**Your task:** Print each line from the start of the records below up through the line where "match l with" is found, exactly as given.

*** Data for review ***

(* ===== verification/BenchCheck.v ===== *)
(** * BenchCheck: the vocabulary of the benches' main functions

    The scripted cases of the DMA benches are sequences of state changes and
    [check]s.  A script is a state-passing function that also returns the
    verdicts in order; the byte loops of the checks are [bytes_at], [filled] and
    [pieces_ok], each with the statement about memory it decides. *)
From S2P Require Import Prelude GuestMem.

(** ** Scripts *)

Abbreviation verdicts := (list (string * bool)).
Definition script (S A : Type) : Type := S -> A * S * verdicts.
#[export] Instance script_ret S : MRet (script S) := fun A x s => (x, s, []).
#[export] Instance script_bind S : MBind (script S) := fun A B k m s =>
  let '(x, s, v) := m s in let '(y, s, w) := k x s in (y, s, v ++ w).
Definition modify {S} (f : S -> S) : script S unit := fun s => ((), f s, []).
Definition gets {S A} (f : S -> A) : script S A := fun s => (f s, s, []).
(** A call that returns a value and the new state. *)
Definition call {S A} (f : S -> A * S) : script S A := fun s => let '(x, s) := f s in (x, s, []).
Definition check {S} (what : string) (ok : bool) : script S unit := fun s => ((), s, [(what, ok)]).
(** [for(T x : l)]. *)
Fixpoint for_each {S A} (l : list A) (f : A -> script S unit) : script S unit :=
  match l with [] => mret () | x :: t => f x ;; for_each t f end.

Definition fails (v : verdicts) : nat := length (List.filter (fun x => negb (snd x)) v).
(** [return fails ? 1 : 0]. *)
Definition exit_code (v : verdicts) : Z := if (fails v =? 0)%nat then 0 else 1.
Definition all_pass (v : verdicts) : Prop := Forall (fun x => snd x = true) v.

Lemma exit_code_pass v : exit_code v = 0 <-> all_pass v.
Proof.
  unfold exit_code, all_pass, fails. induction v as [|[n b] v IH]; cbn; [split; [intros; apply Forall_nil_2|done]|].
  destruct b; cbn.
  - rewrite IH. split; [by apply Forall_cons_2|apply Forall_inv_tail].
  - split; [done|]. intros H. by apply Forall_inv in H.
Qed.
Lemma all_pass_app v w : all_pass (v ++ w) <-> all_pass v /\ all_pass w.
Proof. apply Forall_app. Qed.
Lemma all_pass_cons n b v : all_pass ((n, b) :: v) <-> b = true /\ all_pass v.
Proof. split; [intros H; split; [exact (Forall_inv H)|exact (Forall_inv_tail H)]|intros [? ?]; by apply Forall_cons_2]. Qed.
Lemma all_pass_nil : all_pass [] <-> True.
Proof. split; [done|]. intros. apply Forall_nil_2. Qed.

(** The end of a script, and a script whose verdicts all hold. *)
Definition final {S A} (m : script S A) (s : S) : S := snd (fst (m s)).
Definition passes {S A} (m : script S A) (s : S) : Prop := all_pass (snd (m s)).

Section Passes.
Context {S : Type}.
Implicit Types s : S.
Lemma passes_bind {A B} (m : script S A) (k : A -> script S B) s :
  passes (m ≫= k) s <-> passes m s /\ passes (k (fst (fst (m s)))) (final m s).
Proof.
  unfold passes, final, mbind, script_bind. destruct (m s) as [[x s1] v]. cbn [fst snd].
  destruct (k x s1) as [[y s2] w]. apply all_pass_app.
Qed.
Lemma passes_quiet_then {A B} (m : script S A) (k : A -> script S B) s :
  passes m s -> passes (m ≫= k) s <-> passes (k (fst (fst (m s)))) (final m s).
Proof. rewrite passes_bind. tauto. Qed.
Lemma passes_check what ok s : passes (check what ok) s <-> ok = true.
Proof. unfold passes, check. cbn [snd]. rewrite all_pass_cons, all_pass_nil. tauto. Qed.
Lemma passes_check_then {B} what ok (k : unit -> script S B) s :
  passes (check what ok ≫= k) s <-> ok = true /\ passes (k ()) s.
Proof. by rewrite passes_bind, passes_check. Qed.
Lemma passes_modify f s : passes (modify f) s <-> True.
Proof. apply all_pass_nil. Qed.
Lemma passes_modify_then {B} f (k : unit -> script S B) s : passes (modify f ≫= k) s <-> passes (k ()) (f s).
Proof. rewrite passes_bind, passes_modify. unfold final; cbn. tauto. Qed.
Lemma passes_gets_then {A B} (f : S -> A) (k : A -> script S B) s : passes (gets f ≫= k) s <-> passes (k (f s)) s.
Proof. rewrite passes_bind. unfold passes at 1. cbn. rewrite all_pass_nil. tauto. Qed.
Lemma passes_call_then {A B} (f : S -> A * S) (k : A -> script S B) s :
  passes (call f ≫= k) s <-> passes (k (fst (f s))) (snd (f s)).
Proof.
  rewrite passes_bind. unfold passes at 1, final, call. destruct (f s) as [x s1]. cbn. rewrite all_pass_nil. tauto.
Qed.
Lemma passes_call {A} (f : S -> A * S) s : passes (call f) s <-> True.
Proof. unfold passes, call. destruct (f s). apply all_pass_nil. Qed.
Lemma passes_for_each {A} (l : list A) (f : A -> script S unit) s :
  passes (for_each l f) s <->
  forall k x, l !! k = Some x -> passes (f x) (final (for_each (take k l) f) s).
Proof.
  revert s; induction l as [|x l IH]; intros s; cbn [for_each].
  - split; [done|]. intros _. apply Forall_nil_2.
  - rewrite passes_bind, IH. split.
    + intros [H0 H] [|k] y Hy; [by injection Hy as <-|]. cbn [take for_each]. unfold final, mbind, script_bind.
      specialize (H k y Hy). unfold final in H. destruct (f x s) as [[u s1] v]. cbn [fst snd] in *.
      by destruct (for_each (take k l) f s1) as [[u2 s2] w].
    + intros H. split; [exact (H O x eq_refl)|]. intros k y Hy. specialize (H (Datatypes.S k) y Hy). cbn [take for_each] in H.
      unfold final, mbind, script_bind in H. unfold final. destruct (f x s) as [[u s1] v]. cbn [fst snd] in *.
      by destruct (for_each (take k l) f s1) as [[u2 s2] w].
Qed.
End Passes.

(** Where scripts end. *)
Section Final.
Context {S : Type}.
Implicit Types s : S.
Lemma final_bind {A B} (m : script S A) (k : A -> script S B) s :
  final (m ≫= k) s = final (k (fst (fst (m s)))) (final m s).
Proof. unfold final, mbind, script_bind. destruct (m s) as [[x s1] v]. cbn. by destruct (k x s1) as [[??]?]. Qed.
Lemma final_check_then {B} what ok (k : unit -> script S B) s : final (check what ok ≫= k) s = final (k ()) s.
Proof. apply final_bind. Qed.
Lemma final_modify_then {B} f (k : unit -> script S B) s : final (modify f ≫= k) s = final (k ()) (f s).
Proof. apply final_bind. Qed.
Lemma final_gets_then {A B} (f : S -> A) (k : A -> script S B) s : final (gets f ≫= k) s = final (k (f s)) s.
Proof. apply final_bind. Qed.
Lemma final_call_then {A B} (f : S -> A * S) (k : A -> script S B) s :
  final (call f ≫= k) s = final (k (fst (f s))) (snd (f s)).
Proof. rewrite final_bind. unfold final, call. by destruct (f s). Qed.
Lemma final_modify f s : final (modify f) s = f s.
Proof. done. Qed.
Lemma final_call {A} (f : S -> A * S) s : final (call f) s = snd (f s).
Proof. unfold final, call. by destruct (f s). Qed.
Lemma final_check what ok s : final (check what ok) s = s.
Proof. done. Qed.
End Final.

(** A loop of checks that leaves the state alone. *)
Lemma for_each_pure {S A} (l : list A) (f : A -> script S unit) (s : S) :
  (forall x, final (f x) s = s) ->
  final (for_each l f) s = s /\ (passes (for_each l f) s <-> forall k x, l !! k = Some x -> passes (f x) s).
Proof.
  intros Hf. assert (forall l, final (for_each l f) s = s) as Hl.
  { clear l. induction l as [|x l IH]; [done|]. cbn [for_each]. by rewrite final_bind, Hf. }
  split; [apply Hl|]. rewrite passes_for_each. by setoid_rewrite Hl.
Qed.

(** What scripts return. *)
Definition value {S A} (m : script S A) (s : S) : A := fst (fst (m s)).
Section Value.
Context {S : Type}.
Implicit Types s : S.
Lemma value_bind {A B} (m : script S A) (k : A -> script S B) s : value (m ≫= k) s = value (k (value m s)) (final m s).
Proof. unfold value, final, mbind, script_bind. destruct (m s) as [[x s1] v]. cbn. by destruct (k x s1) as [[??]?]. Qed.
Lemma value_modify_then {B} f (k : unit -> script S B) s : value (modify f ≫= k) s = value (k ()) (f s).
Proof. apply value_bind. Qed.
Lemma value_gets_then {A B} (f : S -> A) (k : A -> script S B) s : value (gets f ≫= k) s = value (k (f s)) s.
Proof. apply value_bind. Qed.
Lemma value_call_then {A B} (f : S -> A * S) (k : A -> script S B) s :
  value (call f ≫= k) s = value (k (fst (f s))) (snd (f s)).
Proof. rewrite value_bind. unfold value, final, call. by destruct (f s). Qed.
Lemma value_ret {A} (x : A) s : value (mret x) s = x.
Proof. done. Qed.
End Value.

#[global] Opaque modify gets call check.
(** Reduce [passes m s <-> Q] to the conjunction of the checks of [m]. *)
Ltac passes_iff :=
  cbv beta;
  lazymatch goal with
  | |- passes (modify ?f ≫= ?k) ?s <-> _ => refine (iff_trans (passes_modify_then f k s) _); passes_iff
  | |- passes (gets ?f ≫= ?k) ?s <-> _ => refine (iff_trans (passes_gets_then f k s) _); passes_iff
  | |- passes (call ?f ≫= ?k) ?s <-> _ => refine (iff_trans (passes_call_then f k s) _); passes_iff
  | |- passes (check ?w ?o ≫= ?k) ?s <-> _ =>
      refine (iff_trans (passes_check_then w o k s) _); refine (and_iff_compat_l _ _); passes_iff
  | |- passes (modify ?f) ?s <-> _ => exact (passes_modify f s)
  | |- passes (check ?w ?o) ?s <-> _ => exact (passes_check w o s)
  | |- passes (call ?f) ?s <-> _ => exact (passes_call f s)
  | |- _ => reflexivity
  end.
Ltac script_passes := eapply iff_trans; [passes_iff|].
(** A script without checks passes. *)
Ltac script_quiet :=
  match goal with |- passes ?m ?s => refine (proj2 (_ : passes m s <-> True) I); passes_iff end.
(** Step over a first part that always passes. *)
Ltac script_skip H := eapply iff_trans; [exact (passes_quiet_then _ _ _ H)|].
Ltac script_final :=
  repeat match goal with
  | |- context [final (modify ?f ≫= ?k) ?s] => rewrite (final_modify_then f k s)
  | |- context [final (check ?w ?o ≫= ?k) ?s] => rewrite (final_check_then w o k s)
  | |- context [final (gets ?f ≫= ?k) ?s] => rewrite (final_gets_then f k s)
  | |- context [final (call ?f ≫= ?k) ?s] => rewrite (final_call_then f k s)
  | |- context [final (modify ?f) ?s] => rewrite (final_modify f s)
  | |- context [final (check ?w ?o) ?s] => rewrite (final_check w o s)
  | |- context [final (call ?f) ?s] => rewrite (final_call f s)
  end; cbv beta.
Ltac script_value :=
  repeat match goal with
  | |- context [value (modify ?f ≫= ?k) ?s] => rewrite (value_modify_then f k s)
  | |- context [value (gets ?f ≫= ?k) ?s] => rewrite (value_gets_then f k s)
  | |- context [value (call ?f ≫= ?k) ?s] => rewrite (value_call_then f k s)
  | |- context [value (mret ?x) ?s] => rewrite (value_ret x s)
  end; cbv beta.

(** ** Byte checks *)

(** [ok &= mem[a + k] == f[k]] for every [k]. *)
Definition bytes_at (m : mem) (a : Z) (f : list Z) : bool :=
  forallb (fun k => mget m (a + Z.of_nat k) =? nth k f 0) (seq 0 (length f)).
(** [guard &= mem[x] == v] for [a <= x < b]. *)
Definition filled (m : mem) (v a b : Z) : bool :=
  forallb (fun k => mget m (a + Z.of_nat k) =? v) (seq 0 (Z.to_nat (b - a))).
(** Consecutive pieces of [f], each in its own buffer. *)
Fixpoint pieces_ok (m : mem) (segs : list (Z * nat)) (f : list Z) : bool :=
  match segs with
  | [] => true
  | (a, n) :: t => bytes_at m a (take n f) && pieces_ok m t (drop n f)
  end.
(** The bytes of the buffers, in order. *)
Definition gather (m : mem) (segs : list (Z * nat)) : list Z := concat (map (fun s => mget_bytes m (fst s) (snd s)) segs).
Fixpoint size (segs : list (Z * nat)) : nat := match segs with [] => O | (_, n) :: t => (n + size t)%nat end.

Lemma bytes_at_iff m a f : bytes_at m a f = true <-> mget_bytes m a (length f) = f.
Proof.
  unfold bytes_at. rewrite forallb_forall. split.
  - intros H. apply (List.nth_ext _ _ 0 0); [apply length_mget_bytes|]. rewrite length_mget_bytes. intros k Hk.
    rewrite nth_mget_bytes by done. apply Z.eqb_eq, H, in_seq. lia.
  - intros E k [_ Hk]%in_seq. apply Z.eqb_eq. rewrite <- E. by rewrite nth_mget_bytes.
Qed.
Lemma filled_iff m v a b : filled m v a b = true <-> forall x, a <= x < b -> mget m x = v.
Proof.
  unfold filled. rewrite forallb_forall. split.
  - intros H x Hx. apply Z.eqb_eq. replace x with (a + Z.of_nat (Z.to_nat (x - a))) by lia. apply H, in_seq. lia.
  - intros H k [_ Hk]%in_seq. apply Z.eqb_eq, H. lia.
Qed.
Lemma pieces_iff m segs f : length f = size segs -> pieces_ok m segs f = true <-> gather m segs = f.
Proof.
  revert f; induction segs as [|[a n] t IH]; intros f Hl; cbn [pieces_ok size] in *.
  { destruct f; done. }
  rewrite andb_true_iff, bytes_at_iff, IH by (rewrite length_drop; lia).
  rewrite length_take, Nat.min_l by lia. unfold gather. cbn [map concat fst snd].
  split.
  - intros [-> ->]. apply take_drop.
  - intros E. rewrite <- E. rewrite take_app_length' , drop_app_length' by (by rewrite length_mget_bytes). done.
Qed.

(** A buffer at [a] holding [f] between guard bytes from [lo] up to [hi]. *)
Definition deposited (m : mem) (v lo a hi : Z) (f : list Z) : bool :=
  bytes_at m a f && (filled m v lo a && filled m v (a + Z.of_nat (length f)) hi).
Lemma filled_bytes m v a b : filled m v a b = true <-> mget_bytes m a (Z.to_nat (b - a)) = repeat v (Z.to_nat (b - a)).
Proof.
  rewrite filled_iff. split.
  - intros H. apply (List.nth_ext _ _ 0 0); [by rewrite length_mget_bytes, repeat_length|]. rewrite length_mget_bytes.
    intros k Hk. rewrite nth_mget_bytes, nth_repeat_lt by done. apply H. lia.
  - intros E x Hx. pose proof (f_equal (fun l => nth (Z.to_nat (x - a)) l 0) E) as H. cbn beta in H.
    rewrite nth_mget_bytes, nth_repeat_lt in H by lia. rewrite <- H. f_equal. lia.
Qed.
Lemma deposited_iff m v lo a hi f :
  lo <= a -> a + Z.of_nat (length f) <= hi ->
  deposited m v lo a hi f = true <->
  mget_bytes m lo (Z.to_nat (hi - lo)) =
    repeat v (Z.to_nat (a - lo)) ++ f ++ repeat v (Z.to_nat (hi - a - Z.of_nat (length f))).
Proof.
  intros Ha Hh. unfold deposited. rewrite !andb_true_iff, bytes_at_iff, !filled_bytes.
  replace (Z.to_nat (hi - lo)) with (Z.to_nat (a - lo) + (length f + Z.to_nat (hi - a - Z.of_nat (length f))))%nat by lia.
  rewrite !mget_bytes_app. replace (lo + Z.of_nat (Z.to_nat (a - lo))) with a by lia.
  replace (hi - (a + Z.of_nat (length f))) with (hi - a - Z.of_nat (length f)) by lia. split.
  - intros (-> & -> & ->). done.
  - intros E. apply app_inj_1 in E as [E1 E]; [|by rewrite length_mget_bytes, repeat_length].
    apply app_inj_1 in E as [E2 E3]; [|by rewrite length_mget_bytes]. done.
Qed.
(** A captured stream: its length, then byte by byte. *)
Definition captured_ok (l f : list Z) : bool :=
  (length l =? length f)%nat && forallb (fun k => nth k l 0 =? nth k f 0) (seq 0 (Nat.min (length f) (length l))).
Lemma captured_iff l f : captured_ok l f = true <-> l = f.
Proof.
  unfold captured_ok. rewrite andb_true_iff, Nat.eqb_eq, forallb_forall. split.
  - intros [Hl H]. apply (List.nth_ext _ _ 0 0); [done|]. intros k Hk. apply Z.eqb_eq, H, in_seq. lia.
  - intros ->. split; [done|]. intros. apply Z.eqb_refl.
Qed.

*** End of Data for review ***

**Expected answer:**
(* ===== verification/BenchCheck.v ===== *)
(** * BenchCheck: the vocabulary of the benches' main functions

    The scripted cases of the DMA benches are sequences of state changes and
    [check]s.  A script is a state-passing function that also returns the
    verdicts in order; the byte loops of the checks are [bytes_at], [filled] and
    [pieces_ok], each with the statement about memory it decides. *)
From S2P Require Import Prelude GuestMem.

(** ** Scripts *)

Abbreviation verdicts := (list (string * bool)).
Definition script (S A : Type) : Type := S -> A * S * verdicts.
#[export] Instance script_ret S : MRet (script S) := fun A x s => (x, s, []).
#[export] Instance script_bind S : MBind (script S) := fun A B k m s =>
  let '(x, s, v) := m s in let '(y, s, w) := k x s in (y, s, v ++ w).
Definition modify {S} (f : S -> S) : script S unit := fun s => ((), f s, []).
Definition gets {S A} (f : S -> A) : script S A := fun s => (f s, s, []).
(** A call that returns a value and the new state. *)
Definition call {S A} (f : S -> A * S) : script S A := fun s => let '(x, s) := f s in (x, s, []).
Definition check {S} (what : string) (ok : bool) : script S unit := fun s => ((), s, [(what, ok)]).
(** [for(T x : l)]. *)
Fixpoint for_each {S A} (l : list A) (f : A -> script S unit) : script S unit :=
  match l with [] => mret () | x :: t => f x ;; for_each t f end.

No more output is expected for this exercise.